Plusieurs, j’en suis sûre, ont essayé avant moi de peindre
le portrait de peuple haïtien afin de sensibiliser le monde sur
l’histoire riche d’Haïti, sa contribution à l’histoire du
monde et aux peuples de race noire.
Malheureusement, on ne parle que des difficultés vécues
par les haïtiens depuis plusieurs décennies. On ne
décrit que leur misère; mais, Haïti n’a pas toujours
été un pays misérable.
PRÉSENTATION
ET DESCRIPTION DE L’EXPOSITION
L’objectif de cette exposition est de commémorer l’anniversaire
de l’indépendance d’Haïti, à l’occasion de son
bicentenaire et partager avec les Ontariens, quelques bribes
d’information sur l’histoire du peuple haïtien. C’est une
célébration de mes racines et l’expression de mon
admiration pour nos héros qui ont ouvert la voie de la
liberté dans notre pays.
Tenir l’exposition durant le mois de l’histoire des noirs, est aussi
une façon de souligner la contribution, au Canada et ailleurs,
des ressortissants du peuple noir des Caraïbes, d’Afrique, du
Canada, des États-unis ou d’autres pays. Dans un tel contexte,
l’exposition prend une importance encore plus grande, d’autant plus
qu’Haïti est la première république noire de
l’Amérique (1804) et le deuxième pays indépendant
du continent américain, après les États-unis.
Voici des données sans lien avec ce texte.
(** ** A bus with a host bridge and a two-function device *)

Module DemoBus.
Definition space (b d f r : Z) : Z :=
  if negb ((b =? 0) && (d <? 2)) then 0xFFFFFFFF
  else match d, f, r with
  | 0, 0, 0 => 0x12378086 | 0, 0, 8 => 0x06000002 | 0, 0, 12 => 0
  | 1, 0, 0 => 0x70008086 | 1, 0, 8 => 0x06010000 | 1, 0, 12 => 0x00800000
  | 1, 3, 0 => 0x71138086 | 1, 3, 8 => 0x06800003 | 1, 3, 12 => 0x00800000
  | _, _, _ => 0xFFFFFFFF
  end.

Definition selected (a : Z) : Z :=
  if Z.testbit a 31 then
    space (Z.land (Z.shiftr a 16) (Z.ones 8)) (Z.land (Z.shiftr a 11) (Z.ones 5))
      (Z.land (Z.shiftr a 8) (Z.ones 3)) (Z.land a (Z.ones 8))
  else 0xFFFFFFFF.

#[export] Instance bridge : HostBridge := {|
  Bus := Z;
  port_write p v s := if p =? CONFIG_ADDRESS then v else s;
  port_read p s := (selected s, s);
|}.

#[export] Instance bridge_mechanism : Mechanism1 (fun _ => space).
Proof.
  split; [|done|].
  - intros s a Ha. simpl. unfold selected. by rewrite Ha.
  - intros _ b d f r. unfold space. repeat case_match; by vm_compute.
Qed.
End DemoBus.

#[local] Existing Instance dev.

Lemma enumerate_exact_witness :
  exists l s', @enumerate DemoBus.bridge 0 = Ret (l, s') /\
    map (fun x => (device x, function x, device_id x)) l
      = [(0, 0, 0x1237); (1, 0, 0x7000); (1, 3, 0x7113)] /\
    (forall x, x ∈ l <-> on_bus DemoBus.space x).
Proof.
  destruct (enumerate_exact (Hm := DemoBus.bridge_mechanism) 0)
    as (l & s' & E & _ & _ & Hl).
  exists l, s'. split; [done|]. split; [|done]. vm_compute in E. by simplify_eq.
Defined.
J'en profite pour mettre en exergue les éléments
prépondérants de la culture populaire, les chants et les
contes.
Par exemple, un des tableaux de l’exposition, intitulé “la
cérémonie du bois Caïman” explique comment cette
cérémonie avait empêché la traîtrise
d’un groupe d’esclave lors du soulèvement en août 1791;
cette cérémonie n’est pas la seule cause qui
débutât la révolte de toutes les classes de la
société et la recherche de la liberté par les
affranchis qui militaient en France. Parmi ces pionniers nous citerons
Vincent Ogé, (voir figure 1), Jean Baptiste Chavannes, Julien
Raymond et j’en passe. La déclaration des droits de l’homme a
commencé avec les multiples décrets que ces hommes
négociaient en France en faveur de la colonie de Saint-Domingue
avant la révolution Française et maintenant Haïti.
Ogé et Chavannes avaient fondé la Société
Des Amis Des Noirs à Paris. Ils ont combattu aux périls
de leur vie, quand ils soulevèrent les ateliers en octobre1790.
Après leur défaite et un procès à huis
clos, ils furent condamnés au supplice de la roue.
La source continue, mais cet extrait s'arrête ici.